Lina Liang^*Zihan ZhouLele PanShihua LuoJiangmei MaBaoyan RenXuebin Li^*Guijiang Wei^*

• Youjiang Medical University for Nationalities, Baise, China

Acinetobacter baumannii (A. baumannii) is a significant pathogen associated with nosocomial infections, predominantly affecting immunocompromised patients, and is linked to high mortality rates. To control infection rates, there is an urgent need for a diagnostic method that is cost-effective, rapid, and user-friendly, meeting the current demand for timely diagnosis. We have developed a one-tube detection method for UV light unlocking based on RPA-CRISPR/Cas12a technology. This method utilizes the photodegradable chemical group NPOM-dt to chemically modify the crRNA base, preventing it from complementary pairing with the base of the target molecule, thereby temporarily silencing the CRISPR system. After RPA preamplification, the caged modification group on the crRNA was removed with brief irradiation with ultraviolet light to restore the activity of the CRISPR/Cas12a system. This light-controlled one-tube system simplifies operation while significantly reducing the risk of contamination caused by repeated tube openings.
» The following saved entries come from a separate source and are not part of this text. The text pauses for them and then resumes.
(* ===== verification/ExecWit.v ===== *)
(** * Program loading on a concrete machine

    The theorems of [VmProc], [ExecThms] and [ExecFail] applied to the machine of
    [VmWit], with six free pages: just enough for a new image of one page. *)

From S2P Require Import Prelude.
From S2P Require Import Memory.
From S2P Require Import Riscv.
From S2P Require Import PageAlloc.
From S2P Require Import FreeList.
From S2P Require Import KallocSingle.
From S2P Require Import Vm.
From S2P Require Import VmTree.
From S2P Require Import VmWalk.
From S2P Require Import VmMap.
From S2P Require Import VmUser.
From S2P Require Import VmUvm.
From S2P Require Import VmCopy.
From S2P Require Import VmWit.
From S2P Require Import ProcState.
From S2P Require Import Proc.
From S2P Require Import VmProc.
From S2P Require Import Exec.
From S2P Require Import ExecThms.
From S2P Require Import ExecFail.

Module ExecWit.
Import VmTree VmWalk VmMap VmUser VmUvm VmCopy VmWit Proc VmProc Exec ExecThms ExecFail.

#[local] Existing Instance board.
#[local] Existing Instance board_ok.

Definition six_pages : list Z := 0x80025000 :: free_pages.
Definition m6 : mem := push_mem m_free 0x80025000 0x80024000.
Definition mem6 : kstate kmem_single := KS m6 (KmemSingle 0x80025000).
Definition F6 : gset Z := list_to_set six_pages.

Lemma mem6_ok : al_ok mem6 F6.
Proof.
  exists six_pages. split; [|split; [|done]].
  - repeat split; vm_compute; reflexivity.
  - apply (bool_decide_unpack _). vm_compute. exact I.
Qed.

Lemma trampoline_in_image : trampoline_ok.
Proof. by vm_compute. Qed.

Lemma process_life_frees_all_witness : wp (process_life KB PGSIZE) mem6 (fun _ s' => al_ok s' F6).
Proof.
  apply (process_life_frees_all mem6 F6 KB PGSIZE trampoline_in_image mem6_ok); [reflexivity|].
  rewrite TRAPFRAME_val. unfold PGSIZE. lia.
Defined.

(** The image [exec] builds: a new page table and one page. *)
Definition build : M (kstate kmem_single) (Z * Z) :=
  root ← new_pagetable KB; r ← uvmalloc root 0 PGSIZE; mret (root, r).
Definition built (o : outcome (Z * Z * kstate kmem_single)) : bool :=
  match o with
  | Ok ((root, r), s) => negb (root =? 0) && negb (r =? 0) && (freelist (kal s) =? 0)
  | Fail _ => false
  end.

Lemma build_ok : built (build mem6) = true.
Proof. vm_compute. reflexivity. Qed.

Lemma six_valid p : p ∈ F6 -> valid_page p.
Proof. intros Hp. exact (KallocSingle.ok_valid _ _ _ mem6_ok Hp). Qed.

Lemma outside_six p : p ∈ [KR; KB] -> valid_page p /\ p ∉ F6.
Proof.
  intros Hp. repeat (apply elem_of_cons in Hp as [->|Hp]; [split; [reflexivity|];
    unfold F6; rewrite elem_of_list_to_set; by apply (bool_decide_unpack _)|]).
  by apply elem_of_nil in Hp.
Qed.

Lemma T_empty_page p : tpage T_empty p -> p = KR.
Proof. intros (π & Hπ). unfold T_empty in Hπ. by apply lookup_singleton_Some in Hπ as [_ <-]. Qed.

(** The empty kernel page table in the memory before and after [build]. *)
Lemma KR_zero i : index i -> ld64 m6 (KR + 8 * i) = 0.
Proof.
  intros Hi. rewrite <- (m_free_zero KR i) by (set_solver || done). apply ld64_agree. intros x Hx.
  assert (Hin : in_page KR x) by (by eapply in_page_entry). unfold m6. apply push_mem_outside.
  apply (pages_disjoint KR 0x80025000); done.
Qed.

Lemma KR_owned v X : al_ok v X -> X ⊆ F6 -> (forall x, in_page KR x -> ld8 (kmem v) x = ld8 m6 x) ->
  owned v X KR T_empty /\ forall va, leaf (kmem v) T_empty va = 0.
Proof.
  intros Hal HX Hm. split; [|intros va; apply leaf_root]. split; [done| |].
  - apply pt_ok_root; [reflexivity|]. intros i Hi. rewrite <- (KR_zero i Hi). apply ld64_agree.
    intros x Hx. apply Hm. by eapply in_page_entry.
  - intros p ->%T_empty_page Hp. destruct (outside_six KR) as [_ Hn]; [set_solver|]. set_solver.
Qed.

(** The process: its kernel page table is empty, its old image has no pages. *)
Definition small_process : proc :=
  Proc false (Shared RUNNING None None 0 0 1) (Private 0 0 0 KR 0 KB 0 0 (repeat 0 16) 0 (repeat 0 16)).

Lemma built_null (m : M (kstate kmem_single) Z) s : built ((r ← m; mret (0, r)) s) = false.
Proof. unfold mbind, M_bind. by destruct (m s) as [[r s']|]. Qed.

Lemma image_ready : exists v T pt, ready v ∅ T T_empty (p_pr small_process) pt PGSIZE.
Proof.
  pose proof build_ok as Hb. unfold build in Hb.
  assert (Hsz : 0 < PGSIZE <= TRAPFRAME) by (rewrite TRAPFRAME_val; unfold PGSIZE; lia).
  assert (HKB : valid_page KB) by reflexivity.
  destruct (wp_elim _ _ _ (new_pagetable_ok mem6 F6 KB trampoline_in_image mem6_ok HKB)) as (pt & v1 & E1 & Hr).
  rewrite (bind_step _ _ _ _ _ E1) in Hb.
  destruct Hr as [[-> _]|(Hvpt & F1 & T1 & Hut1 & HF & Hm1)].
  { exfalso. cbv beta in Hb. rewrite (built_null (uvmalloc 0 0 PGSIZE) v1) in Hb. discriminate Hb. }
  destruct (wp_elim _ _ _ (user_table_grow v1 F1 pt T1 KB PGSIZE Hut1 Hsz)) as (r & v2 & E2 & F2 & T2 & Hr).
  rewrite (bind_step _ _ _ _ _ E2) in Hb. unfold built, mret, M_ret in Hb. apply andb_prop in Hb as [Hb Hfl].
  apply andb_prop in Hb as [_ Hr0].
  clear E1 E2. destruct Hr as [(-> & Hut & Hg)|(-> & _)]; [|discriminate Hr0]. clear Hr0.
  pose proof (sp_own _ _ _ _ _ (ut_space _ _ _ _ _ _ Hut)) as Hown.
  assert (HF2 : F2 = ∅).
  { pose proof (own_al _ _ _ _ Hown) as (l & Hl & _ & ->). apply Z.eqb_eq in Hfl. rewrite Hfl in Hl.
    destruct l as [|x l]; [done|]. exfalso. destruct Hl as (E & Hv & _). subst x. apply valid_page_range in Hv. lia. }
  subst F2. exists v2, T2, pt.
  pose proof (gr_free _ _ _ _ _ _ _ _ _ Hg) as HF1.
  assert (HT : forall p, tpage T2 p -> p ∈ F6).
  { intros p Hp%elem_of_pages. rewrite HF, HF1. destruct (decide (p ∈ pages T1)); set_solver. }
  assert (Hfr : forall p, p ∈ frames (leaf (kmem v2) T2) (npages PGSIZE) 0 -> p ∈ F6).
  { intros p Hp. rewrite HF, HF1. rewrite Nat.sub_0_r. change (Z.of_nat 0 * PGSIZE) with 0. set_solver. }
  assert (Hkr : forall p, p ∈ F6 -> ~ tpage T_empty p).
  { intros p Hp ->%T_empty_page. destruct (outside_six KR) as [_ Hn]; [set_solver|done]. }
  destruct (KR_owned v2 ∅ (own_al _ _ _ _ Hown) ltac:(set_solver)) as [HKR Hlf].
  { intros x Hx. destruct (outside_six KR) as [HvK HnK]; [set_solver|].
    assert (Hap : forall q, q ∈ F6 -> ~ in_page q x).
    { intros q Hq. apply (pages_disjoint KR q); try done; [by apply valid_page_aligned, six_valid|by intros <-]. }
    rewrite (gr_frame _ _ _ _ _ _ _ _ _ Hg); [by apply Hm1|]. intros q [Hq|Hq%elem_of_pages];
      apply Hap; rewrite HF; apply elem_of_union; [by left|by right]. }
  assert (Hnp : npages PGSIZE = 1%nat) by reflexivity.
  split; cbn [p_pr p_trapframe p_k_pagetable p_sz small_process].
  - exact Hut.
  - split; [unfold PLIC, PGSIZE; cbn; lia|rewrite TRAPFRAME_val; cbn; lia].
  - change (PGROUNDUP PGSIZE) with PGSIZE. intros va Hva.
    destruct (gr_new _ _ _ _ _ _ _ _ _ Hg 0%nat) as [Hfl' _]; [rewrite Hnp; lia|].
    rewrite (leaf_page _ _ va 0) by (rewrite Z.div_small by (unfold PGSIZE in *; lia); done).
    change (Z.of_nat 0 * PGSIZE) with 0 in Hfl'. by rewrite has_flag, Hfl'.
  - exact HKR.
  - split; [apply (own_pt _ _ _ _ Hown)|apply (sp_max _ _ _ _ _ (ut_space _ _ _ _ _ _ Hut))|
      apply (sp_all _ _ _ _ _ (ut_space _ _ _ _ _ _ Hut))|..].
    + intros p Hp. split; [set_solver|]. by apply Hkr, HT.
    + intros p Hp. split_and!; [by apply six_valid, Hfr|set_solver|]. by apply Hkr, Hfr.
  - split; [rewrite TRAPFRAME_val; lia|]. intros va Hva. change (npages 0) with 0%nat in Hva. lia.
  - intros va _. by rewrite Hlf.
  - destruct (outside_six KB) as [HvB HnB]; [set_solver|]. split_and!; [done| | |set_solver].
    + intros Hp. by apply HnB, HT.
    + intros Hp%T_empty_page. done.
Qed.

(** ** A file layer that counts, and the ELF layout of 64-bit RISC-V *)
#[local] Instance addresses : ProcLayout := {|
  kernel_pagetable := 0x8002F000;
  forkret_addr := 0x80002000; initcode_addr := 0x80008000; xstate_addr := fun i => 0x80011000 + 360 * Z.of_nat i
|}.
#[local] Instance params : ExecParams := {| MAXARG := 32; ustack_addr := 0x80012000 |}.

(** The number at [off] of [n] bytes, least significant first. *)
Definition field (off n : nat) (l : list Z) : Z := foldr (fun b x => b + 256 * x) 0 (take n (drop off l)).
#[local] Instance elf64 : ElfFormat := {|
  ELF_MAGIC := 0x464C457F; ELF_PROG_LOAD := 1; sizeof_elfhdr := 64; sizeof_proghdr := 56;
  dec_elfhdr l := Elfhdr (field 0 4 l) (field 24 8 l) (field 32 8 l) (field 56 2 l);
  dec_proghdr l := Proghdr (field 0 4 l) (field 8 8 l) (field 16 8 l) (field 32 8 l) (field 40 8 l);
|}.

Record ledger : Type := Ledger { l_txns : Z; l_refs : Z; l_locks : Z }.
#[local] Instance ledger_files : FileOps ledger := {|
  filedup _ f := f; fileclose _ f := f; idup _ f := f; iput _ f := f; namei_root f := (7, f)
|}.
(** Every path but the empty one names inode 7, an empty file. *)
#[local] Instance ledger_inodes : InodeOps ledger := {|
  begin_op f := Ledger (l_txns f + 1) (l_refs f) (l_locks f);
  end_op f := Ledger (l_txns f - 1) (l_refs f) (l_locks f);
  namei path f := match path with [] => (0, f) | _ => (7, Ledger (l_txns f) (l_refs f + 1) (l_locks f)) end;
  ilock _ f := Ledger (l_txns f) (l_refs f) (l_locks f + 1);
  iunlockput _ f := Ledger (l_txns f) (l_refs f - 1) (l_locks f - 1);
  readi _ _ _ _ := [];
|}.
#[local] Instance ledger_laws : InodeLedger ledger.
Proof. refine {| txns := l_txns; refs := l_refs; locks := l_locks |}; try done. intros [|] f; cbn; lia. Defined.

Definition small_kernel (v : kstate kmem_single) : kernel kmem_single ledger :=
  Kernel v [small_process] 2 (Some 0%nat) (Ledger 0 0 0) (Some 0%nat) 0 0.


Lemma failed_commit_witness :
  exists v pt, wp (finish 0 [120] 0 pt PGSIZE 0 0 0) (small_kernel v) (fun r s' => r = -1 /\
    exists q X', k_procs s' !! 0%nat = Some q /\ p_pagetable (p_pr q) = pt /\ al_ok (k_vm s') X' /\ pt ∈ X').
Proof.
  destruct image_ready as (v & T & pt & Hr). exists v, pt.
  apply (failed_commit_frees_live_table (small_kernel v) 0 small_process [120] 0 pt PGSIZE 0 0 T T_empty 0
    eq_refl Hr); [split; reflexivity || discriminate|reflexivity].
Defined.
End ExecWit.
Our results demonstrated that the detection platform achieved a limit of detection as low as 10 copies/μL for target fragments, with no cross-reactivity observed with genomic DNA from six clinically common pathogenic bacteria, showcasing excellent sensitivity and specificity.Additionally, clinical validation was performed using 38 sputum samples. The system successfully identified A. baumannii in sputum specimens, with results consistent with those obtained via conventional PCR. These findings highlight the potential of the light-controlled one-tube RPA-CRISPR/Cas12a system as a promising diagnostic tool.